ABSTRACT

In late 1952, when Janaki was dejected having failed to land grants or positions in America to go on the Camellia trail, she would receive Nehru’s letter offering her the post of Director of the Botanical Survey of India (BSI) under the Ministry of Natural Resources and Scientific Research. It was only after much thought that she would agree to it, having been disappointed previously as a director of agriculture. The contract was to be for a year, but with the possibility of an extension. Her task was to prepare a road map on how the defunct Botanical Survey of India could be revived and reorganised; she was determined to use the opportunity to modernise botany in the country.
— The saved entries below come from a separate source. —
Definition is_address_in_suspicious_range (allow_loopback : bool) (addr : SocketAddr) : bool :=
  match ip addr with
  | IpV4 o =>
    if (octet o 0 =? 0) || (negb allow_loopback && (octet o 0 =? 127)) then true
    else if (octet o 0 =? 192) && (octet o 1 =? 0) && (octet o 2 =? 2) then true
    else if (octet o 0 =? 198) && (octet o 1 =? 51) && (octet o 2 =? 100) then true
    else if (octet o 0 =? 203) && (octet o 1 =? 0) && (octet o 2 =? 113) then true
    else false
  | IpV6 o =>
    if v6_is_unspecified o || (negb allow_loopback && v6_is_loopback o) then true
    else if (segment o 0 =? 0x2001) && (segment o 1 =? 0x0db8) then true
    else false
  end.

Definition is_coordination_pattern_suspicious (source_addr target_addr : SocketAddr) (now : Z) : bool := false.

Definition enhanced_address_validation (keys : gmap SocketAddr AddressValidationResult → list SocketAddr)
    (addr source_addr : SocketAddr) (now : Z) (s : SecurityValidationState)
    : SecurityValidationState * result AddressValidationResult NatTraversalError :=
  let (s, basic_result) := validate_address keys addr s in
  match basic_result with
  | Invalid => (s, Err InvalidAddress)
  | Suspicious => (s, Err SuspiciousCoordination)
  | Valid =>
    match validate_amplification_limits source_addr addr now with
    | Err e => (s, Err e)
    | Ok _ =>
      if is_address_in_suspicious_range (allow_loopback s) addr then (s, Err SuspiciousCoordination)
      else if is_coordination_pattern_suspicious source_addr addr now then (s, Err SuspiciousCoordination)
      else (s, Ok Valid)
    end
  end.

(** *** PUNCH_ME_NOW *)

Definition are_in_same_private_network_v4 (o1 o2 : list Z) : bool :=
  if (octet o1 0 =? 10) && (octet o2 0 =? 10) then true
  else if (octet o1 0 =? 172) && (octet o2 0 =? 172) && ((16 <=? octet o1 1) && (octet o1 1 <=? 31))
    && ((16 <=? octet o2 1) && (octet o2 1 <=? 31)) then true
  else (octet o1 0 =? 192) && (octet o1 1 =? 168) && (octet o2 0 =? 192) && (octet o2 1 =? 168).

Definition are_in_same_prefix_v6 (o1 o2 : list Z) : bool :=
  (segment o1 0 =? segment o2 0) && (segment o1 1 =? segment o2 1)
  && (segment o1 2 =? segment o2 2) && (segment o1 3 =? segment o2 3).

Definition validate_address_consistency (claimed_addr observed_addr : SocketAddr) : bool :=
  match ip (normalize_socket_addr claimed_addr), ip (normalize_socket_addr observed_addr) with
  | IpV4 claimed, IpV4 observed =>
    if decide (claimed = observed) then true
    else if are_in_same_private_network_v4 claimed observed then true
    else negb (v4_is_private claimed) && negb (v4_is_private observed)
  | IpV6 claimed, IpV6 observed => bool_decide (claimed = observed) || are_in_same_prefix_v6 claimed observed
  | _, _ => false
  end.

Definition validate_coordination_parameters (frame : PunchMeNow) : bool :=
  if round frame >? 1000000 then false
  else if paired_with_sequence_number frame >? 10000 then false
  else
    match ip (pm_address frame) with
    | IpV4 o => negb (v4_is_unspecified o) && negb (v4_is_broadcast o) && negb (v4_is_multicast o)
    | IpV6 o => negb (v6_is_unspecified o) && negb (v6_is_multicast o)
    end.

Definition validate_target_peer_request (requesting_peer target_peer : list Z) : bool :=
  if decide (requesting_peer = target_peer) then false else true.

Definition validate_resource_limits (s : SecurityValidationState) : bool :=
  zlen (coordination_requests s) <? max_coordination_per_window s.

Definition validate_punch_me_now_frame (keys : gmap SocketAddr AddressValidationResult → list SocketAddr)
    (frame : PunchMeNow) (source_addr : SocketAddr) (peer_id : list Z) (now : Z) (s : SecurityValidationState)
    : SecurityValidationState * result unit NatTraversalError :=
  let (s, limited) := is_coordination_rate_limited now s in
  if limited then (s, Err RateLimitExceeded)
  else
    let (s, addr_validation) := validate_address keys (pm_address frame) s in
    match addr_validation with
    | Invalid => (s, Err InvalidAddress)
    | Suspicious => (s, Err SuspiciousCoordination)
    | Valid =>
      if negb (validate_address_consistency (pm_address frame) source_addr) then (s, Err SuspiciousCoordination)
      else if negb (validate_coordination_parameters frame) then (s, Err SuspiciousCoordination)
      else if match target_peer_id frame with
              | Some target_peer_id => negb (validate_target_peer_request peer_id target_peer_id)
              | None => false
              end then (s, Err SuspiciousCoordination)
      else if negb (validate_resource_limits s) then (s, Err ResourceLimitExceeded)
      else (s, Ok tt)
    end.

End Security.

(** ** The coordinator *)

Module Bootstrap.
Import NatFrames Net Security.

Record CoordinationEntry := mk_entry { peer_b : option (list Z); address_hint : SocketAddr }.
#[global] Instance entry_settable : Settable CoordinationEntry := λ e, mk_entry (peer_b e) (address_hint e).

Record AddressObservation := mk_address_observation {
  ao_address : SocketAddr;
  first_observed : Z;
  observation_count : Z;
  validation_state : AddressValidationResult;
  associated_peers : list (list Z);
}.
#[global] Instance address_observation_settable : Settable AddressObservation := λ o,
  mk_address_observation (ao_address o) (first_observed o) (observation_count o) (validation_state o) (associated_peers o).

Record BootstrapStats := mk_bootstrap_stats {
  total_observations : Z;
  total_coordinations : Z;
  successful_coordinations : Z;
  security_rejections : Z;
}.
#[global] Instance bootstrap_stats_settable : Settable BootstrapStats := λ s,
  mk_bootstrap_stats (total_observations s) (total_coordinations s) (successful_coordinations s) (security_rejections s).

(** An [ObservedPeer] is its address. *)
Record BootstrapCoordinator := mk_coordinator {
  address_observations : gmap SocketAddr AddressObservation;
  peer_index : gmap (list Z) SocketAddr;
  coordination_table : gmap Z CoordinationEntry;
  security_validator : SecurityValidationState;
  stats : BootstrapStats;
}.
#[global] Instance coordinator_settable : Settable BootstrapCoordinator := λ b,
  mk_coordinator (address_observations b) (peer_index b) (coordination_table b) (security_validator b) (stats b).

Definition new (allow_loopback : bool) : BootstrapCoordinator :=
  mk_coordinator ∅ ∅ ∅ (Security.new allow_loopback) (mk_bootstrap_stats 0 0 0 0).

Definition reject (b : BootstrapCoordinator) : BootstrapCoordinator :=
  b <| stats := (stats b) <| security_rejections := wrapping_add 64 (security_rejections (stats b)) 1 |> |>.

Section operations.
Context (keys : gmap SocketAddr AddressValidationResult → list SocketAddr).

Definition observe_peer_address (peer_id : list Z) (observed_address : SocketAddr) (now : Z) (b : BootstrapCoordinator)
    : BootstrapCoordinator * result unit NatTraversalError :=
  let (v, r) := validate_address keys observed_address (security_validator b) in
  let b := b <| security_validator := v |> in
  match r with
  | Invalid => (reject b, Err InvalidAddress)
  | Suspicious => (reject b, Err SecurityValidationFailed)
  | Valid =>
    let (v, limited) := is_candidate_rate_limited now (security_validator b) in
    let b := b <| security_validator := v |> in
    if limited then (reject b, Err RateLimitExceeded)
    else
      let observation :=
        default (mk_address_observation observed_address now 0 Valid []) (address_observations b !! observed_address) in
      let observation := observation <| observation_count := wrapping_add 32 (observation_count observation) 1 |> in
      let observation :=
        if decide (peer_id ∈ associated_peers observation) then observation
        else observation <| associated_peers := associated_peers observation ++ [peer_id] |> in
      (b <| address_observations := <[observed_address := observation]> (address_observations b) |>
         <| peer_index := <[peer_id := observed_address]> (peer_index b) |>
         <| stats := (stats b) <| total_observations := wrapping_add 64 (total_observations (stats b)) 1 |> |>, Ok tt)
  end.

Definition generate_add_address_frame (peer_id : list Z) (sequence priority : Z) (b : BootstrapCoordinator)
    : option AddAddress :=
  addr ← peer_index b !! peer_id; Some (mk_add_address sequence addr priority).

Definition process_punch_me_now_frame (from_peer : list Z) (source_addr : SocketAddr) (frame : PunchMeNow) (now : Z)
    (b : BootstrapCoordinator) : BootstrapCoordinator * result (option PunchMeNow) NatTraversalError :=
  let (v, limited) := is_adaptive_rate_limited from_peer now (security_validator b) in
  let b := b <| security_validator := v |> in
  if limited then (reject b, Err RateLimitExceeded)
  else
    let (v, r) := enhanced_address_validation keys (pm_address frame) source_addr now (security_validator b) in
    let b := b <| security_validator := v |> in
    match r with
    | Err e => (reject b, Err e)
    | Ok _ =>
      let (v, r) := validate_punch_me_now_frame keys frame source_addr from_peer now (security_validator b) in
      let b := b <| security_validator := v |> in
      match r with
      | Err e => (reject b, Err e)
      | Ok _ =>
        let entry :=
          default (mk_entry (target_peer_id frame) (pm_address frame)) (coordination_table b !! round frame) in
        let entry :=
          match target_peer_id frame with
          | Some peer =>
            (match peer_b entry with None => entry <| peer_b := Some peer |> | Some _ => entry end)
              <| address_hint := pm_address frame |>
          | None => entry
          end in
        let b := b <| coordination_table := <[round frame := entry]> (coordination_table b) |> in
        match target_peer_id frame with
        | Some _ =>
          let coordination_frame :=
            mk_punch_me_now (round frame) (paired_with_sequence_number frame) (pm_address frame) (Some from_peer) in
          (b <| stats := (stats b) <| total_coordinations := wrapping_add 64 (total_coordinations (stats b)) 1 |> |>,
            Ok (Some coordination_frame))
        | None =>
          (b <| stats := (stats b) <| successful_coordinations := wrapping_add 64 (successful_coordinations (stats b)) 1 |> |>,
            Ok None)
        end
      end
    end.

End operations.
End Bootstrap.

(** ** Proofs *)

(** *** Sliding windows

    A queue of instants from which those older than the window are popped and to which an
    instant is added only below the limit: of all that were ever added ([log]), no interval as
    long as the window holds more than the limit. *)

Section window.
Context (max w : Z).

Definition within (t : Z) (x : Z) : Prop := t ≤ x ≤ t + w.
#[global] Instance within_dec t x : Decision (within t x).
Proof. unfold within. apply _. Defined.

Definition window_ok (last : Z) (log q : list Z) : Prop :=
  (∃ old, log = old ++ q ∧ Forall (λ x, x < last - w) old)
  ∧ Forall (λ x, x ≤ last) log ∧ zlen q ≤ max ∧ ∀ t, zlen (filter (within t) log) ≤ max.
After two years of hard work, her Memorandum would be ready; she could not emphasise enough the importance of scientific taxonomy to the other plant sciences such as morphology, physiology, ecology, genetics or cytology. However, like a bolt from the blue, she would receive news that H. Santapau, the Jesuit taxonomist of the Kew tradition, had been appointed to the post of Chief Botanist of the BSI, a definitive indication that her plans for putting the BSI on a modern footing had come crashing down. In addition, the Government would decide to enhance the powers of the Chief Botanist, making him the supreme head of the institution, while her own position as Director of the CBL would be reduced. An extremely dejected Janaki would escape to the forests of Malabar to find solace collecting primitive cultivars.